ACTIVITY:
Your answer should consist of the lines in the data below that contain "false".

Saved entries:
- - - - - - -

(* ===== verification/Utf8.v ===== *)
(** Rust strings: a [String] is its sequence of [char]s (Unicode scalar
    values), with the UTF-8 conversions and the character classes of the
    standard library that the protocol's field validation uses. *)
From Stdlib Require Import ZArith Lia Strings.String Strings.Ascii.
From stdpp Require Import numbers list prelude.
From S2P Require Import Prelude.

(** A [str], as the list of its [char]s. *)
Abbreviation rstr := (list Z).

Definition is_scalar (c : Z) : Prop := 0 <= c < 55296 \/ 57344 <= c <= 1114111.
Definition wf_str (s : rstr) : Prop := Forall is_scalar s.

(** A string literal of the source; the literals of the modelled code are ASCII. *)
Fixpoint lit (s : string) : rstr :=
  match s with
  | EmptyString => []
  | String a s' => Z.of_nat (nat_of_ascii a) :: lit s'
  end.
Arguments lit s%_string.

(** [char::is_whitespace]: the Unicode [White_Space] property. *)
Definition is_whitespace (c : Z) : bool :=
  in_range 9 13 c || (c =? 32) || (c =? 133) || (c =? 160) || (c =? 5760)
  || in_range 8192 8202 c || (c =? 8232) || (c =? 8233) || (c =? 8239)
  || (c =? 8287) || (c =? 12288).

(** [char::is_control]: the general category Cc. *)
Definition is_control (c : Z) : bool := in_range 0 31 c || in_range 127 159 c.

Fixpoint trim_start (s : rstr) : rstr :=
  match s with
  | [] => []
  | c :: s' => if is_whitespace c then trim_start s' else s
  end.

(** [str::trim]. *)
Definition trim (s : rstr) : rstr := rev (trim_start (rev (trim_start s))).

(** [char::encode_utf8]. *)
Definition utf8_char (c : Z) : list Z :=
  if c <? 128 then [c]
  else if c <? 2048 then [192 + c / 64; 128 + c mod 64]
  else if c <? 65536 then [224 + c / 4096; 128 + (c / 64) mod 64; 128 + c mod 64]
  else [240 + c / 262144; 128 + (c / 4096) mod 64; 128 + (c / 64) mod 64; 128 + c mod 64].

(** [str::as_bytes]. *)
Fixpoint as_bytes (s : rstr) : list Z :=
  match s with
  | [] => []
  | c :: s' => utf8_char c ++ as_bytes s'
  end.

(** [str::len]: the number of UTF-8 bytes. *)
Definition str_len (s : rstr) : Z := len (as_bytes s).

Definition is_continuation (b : Z) : bool := in_range 128 191 b.

(** The second byte of a three-byte sequence: no overlong form, no surrogate. *)
Definition second_of_three (b0 b1 : Z) : bool :=
  if b0 =? 224 then in_range 160 191 b1
  else if b0 =? 237 then in_range 128 159 b1
  else is_continuation b1.

(** The second byte of a four-byte sequence: no overlong form, at most U+10FFFF. *)
Definition second_of_four (b0 b1 : Z) : bool :=
  if b0 =? 240 then in_range 144 191 b1
  else if b0 =? 244 then in_range 128 143 b1
  else is_continuation b1.

(** [core::str::from_utf8]. *)
Fixpoint from_utf8 (bs : list Z) : option rstr :=
  match bs with
  | [] => Some []
  | b0 :: r0 =>
      if b0 <? 128 then option_map (cons b0) (from_utf8 r0)
      else match r0 with
      | [] => None
      | b1 :: r1 =>
          if in_range 194 223 b0 && is_continuation b1 then
            option_map (cons ((b0 - 192) * 64 + (b1 - 128))) (from_utf8 r1)
          else match r1 with
          | [] => None
          | b2 :: r2 =>
              if in_range 224 239 b0 && second_of_three b0 b1 && is_continuation b2 then
                option_map (cons ((b0 - 224) * 4096 + (b1 - 128) * 64 + (b2 - 128)))
                  (from_utf8 r2)
              else match r2 with
              | [] => None
              | b3 :: r3 =>
                  if in_range 240 244 b0 && second_of_four b0 b1
                     && is_continuation b2 && is_continuation b3 then
                    option_map
                      (cons ((b0 - 240) * 262144 + (b1 - 128) * 4096
                             + (b2 - 128) * 64 + (b3 - 128)))
                      (from_utf8 r3)
                  else None
              end
          end
      end
  end.

(** ** UTF-8 round trips *)

Local Ltac utf8_lia :=
  unfold second_of_three, second_of_four, is_continuation, in_range in *;
  Z.div_mod_to_equations; lia.

Lemma utf8_char_u8 (c : Z) : is_scalar c -> Forall is_u8 (utf8_char c).
Proof.
  unfold is_scalar, utf8_char, is_u8, is_uint. change (2 ^ 8) with 256. intros H.
  repeat split_match; to_prop; repeat constructor; utf8_lia.
Qed.

Lemma as_bytes_u8 (s : rstr) : wf_str s -> Forall is_u8 (as_bytes s).
Proof.
  induction 1; simpl; [constructor|]. apply Forall_app. split; [|done].
  by apply utf8_char_u8.
Qed.
#[export] Hint Resolve as_bytes_u8 : rust.

Lemma from_utf8_char (c : Z) (bs : list Z) :
  is_scalar c -> from_utf8 (utf8_char c ++ bs) = option_map (cons c) (from_utf8 bs).
Proof.
  intros H. unfold is_scalar in H. unfold utf8_char.
  destruct (c <? 128) eqn:E1; [simpl; by rewrite E1|].
  destruct (c <? 2048) eqn:E2.
  { cbn [app from_utf8]. to_prop.
    rewrite (proj2 (Z.ltb_ge _ _)) by utf8_lia.
    replace (in_range 194 _ _ && _) with true by (symmetry; utf8_lia).
    do 2 f_equal. utf8_lia. }
  destruct (c <? 65536) eqn:E3.
  { cbn [app from_utf8]. to_prop.
    rewrite (proj2 (Z.ltb_ge _ _)) by utf8_lia.
    replace (in_range 194 _ _ && _) with false by (symmetry; utf8_lia).
    replace (in_range 224 _ _ && _ && _) with true.
    - do 2 f_equal. utf8_lia.
    - symmetry. rewrite !andb_true_iff. unfold second_of_three.
      repeat split; repeat split_match; to_prop; utf8_lia. }
  cbn [app from_utf8]. to_prop.
  rewrite (proj2 (Z.ltb_ge _ _)) by utf8_lia.
  replace (in_range 194 _ _ && _) with false by (symmetry; utf8_lia).
  replace (in_range 224 _ _ && _ && _) with false by (symmetry; rewrite !andb_false_iff; utf8_lia).
  replace (in_range 240 _ _ && _ && _ && _) with true.
  - do 2 f_equal. utf8_lia.
  - symmetry. rewrite !andb_true_iff. unfold second_of_four.
    repeat split; repeat split_match; to_prop; utf8_lia.
Qed.

Lemma from_utf8_as_bytes (s : rstr) : wf_str s -> from_utf8 (as_bytes s) = Some s.
Proof.
  induction 1 as [|c s Hc Hs IH]; [done|].
  cbn [as_bytes]. by rewrite from_utf8_char, IH.
Qed.

Lemma from_utf8_sound_len (n : nat) (bs : list Z) (s : rstr) :
  (length bs <= n)%nat -> Forall is_u8 bs -> from_utf8 bs = Some s ->
  as_bytes s = bs /\ wf_str s.
Proof.
  revert bs s. induction n as [|n IH]; intros bs s Hn Hu.
  { destruct bs; simpl in *; [|lia]. intros [= <-]. split; [done|constructor]. }
  destruct bs as [|b0 r0]; cbn [from_utf8].
  { intros [= <-]. split; [done|constructor]. }
  inversion_clear Hu as [|? ? Hb0 Hr0]. simpl in Hn.
  unfold is_u8, is_uint in Hb0. change (2 ^ 8) with 256 in Hb0.
  destruct (b0 <? 128) eqn:E0.
  { destruct (from_utf8 r0) as [s0|] eqn:E; [|done]. intros [= <-].
    apply IH in E as [<- Hs]; [|lia|done]. split.
    - cbn [as_bytes]. unfold utf8_char. by rewrite E0.
    - constructor; [|done]. unfold is_scalar. to_prop. lia. }
  destruct r0 as [|b1 r1]; [done|]. inversion_clear Hr0 as [|? ? Hb1 Hr1]. simpl in Hn.
  destruct (in_range 194 223 b0 && is_continuation b1) eqn:E1.
  { destruct (from_utf8 r1) as [s0|] eqn:E; [|done]. intros [= <-].
    apply IH in E as [<- Hs]; [|lia|done]. unfold is_continuation, in_range in E1. to_prop. split.
    - cbn [as_bytes]. unfold utf8_char.
      rewrite (proj2 (Z.ltb_ge _ _)), (proj2 (Z.ltb_lt _ _)) by utf8_lia.
      cbn [app]. repeat f_equal; utf8_lia.
    - constructor; [|done]. unfold is_scalar. utf8_lia. }
  destruct r1 as [|b2 r2]; [done|]. inversion_clear Hr1 as [|? ? Hb2 Hr2]. simpl in Hn.
  destruct (in_range 224 239 b0 && second_of_three b0 b1 && is_continuation b2) eqn:E2.
  { destruct (from_utf8 r2) as [s0|] eqn:E; [|done]. intros [= <-].
    apply IH in E as [<- Hs]; [|lia|done].
    clear E1. unfold second_of_three, is_continuation, in_range in E2. to_prop.
    assert (is_scalar ((b0 - 224) * 4096 + (b1 - 128) * 64 + (b2 - 128))
            /\ 2048 <= (b0 - 224) * 4096 + (b1 - 128) * 64 + (b2 - 128) < 65536
            /\ 128 <= b1 <= 191) as (Hsc & Hr & Hb).
    { unfold is_scalar, is_continuation, in_range in *. repeat split_match; to_prop; lia. }
    split; [|by constructor]. cbn [as_bytes]. unfold utf8_char.
    rewrite !(proj2 (Z.ltb_ge _ _)) by lia. rewrite (proj2 (Z.ltb_lt _ _)) by lia.
    cbn [app]. repeat f_equal; Z.div_mod_to_equations; lia. }
  destruct r2 as [|b3 r3]; [done|]. inversion_clear Hr2 as [|? ? Hb3 Hr3]. simpl in Hn.
  destruct (in_range 240 244 b0 && second_of_four b0 b1 && is_continuation b2
            && is_continuation b3) eqn:E3; [|done].
  destruct (from_utf8 r3) as [s0|] eqn:E; [|done]. intros [= <-].
  apply IH in E as [<- Hs]; [|lia|done].
  clear E1 E2. unfold second_of_four, is_continuation, in_range in E3. to_prop.
  assert (65536 <= (b0 - 240) * 262144 + (b1 - 128) * 4096 + (b2 - 128) * 64 + (b3 - 128)
          <= 1114111 /\ 128 <= b1 <= 191) as (Hr & Hb).
  { unfold is_continuation, in_range in *. repeat split_match; to_prop; lia. }
  split; [|constructor; [unfold is_scalar; lia|done]]. cbn [as_bytes]. unfold utf8_char.
  rewrite !(proj2 (Z.ltb_ge _ _)) by lia.
  cbn [app]. repeat f_equal; Z.div_mod_to_equations; lia.
Qed.

(** UTF-8 decoding is canonical: the accepted bytes are the encoding of the
    decoded string. *)
Lemma from_utf8_sound (bs : list Z) (s : rstr) :
  Forall is_u8 bs -> from_utf8 bs = Some s -> as_bytes s = bs /\ wf_str s.
Proof. apply (from_utf8_sound_len (length bs)). lia. Qed.

(** A literal made of ASCII characters is a well-formed string. *)
Lemma wf_str_lit (s : string) : wf_str (lit s).
Proof.
  induction s as [|a s IH]; simpl; constructor; [|done].
  unfold is_scalar. pose proof (nat_ascii_bounded a). lia.
Qed.
#[export] Hint Resolve wf_str_lit : rust.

- - - - - - -

TASK OUTPUT:
    replace (in_range 194 _ _ && _) with false by (symmetry; utf8_lia).
  replace (in_range 194 _ _ && _) with false by (symmetry; utf8_lia).
  replace (in_range 224 _ _ && _ && _) with false by (symmetry; rewrite !andb_false_iff; utf8_lia).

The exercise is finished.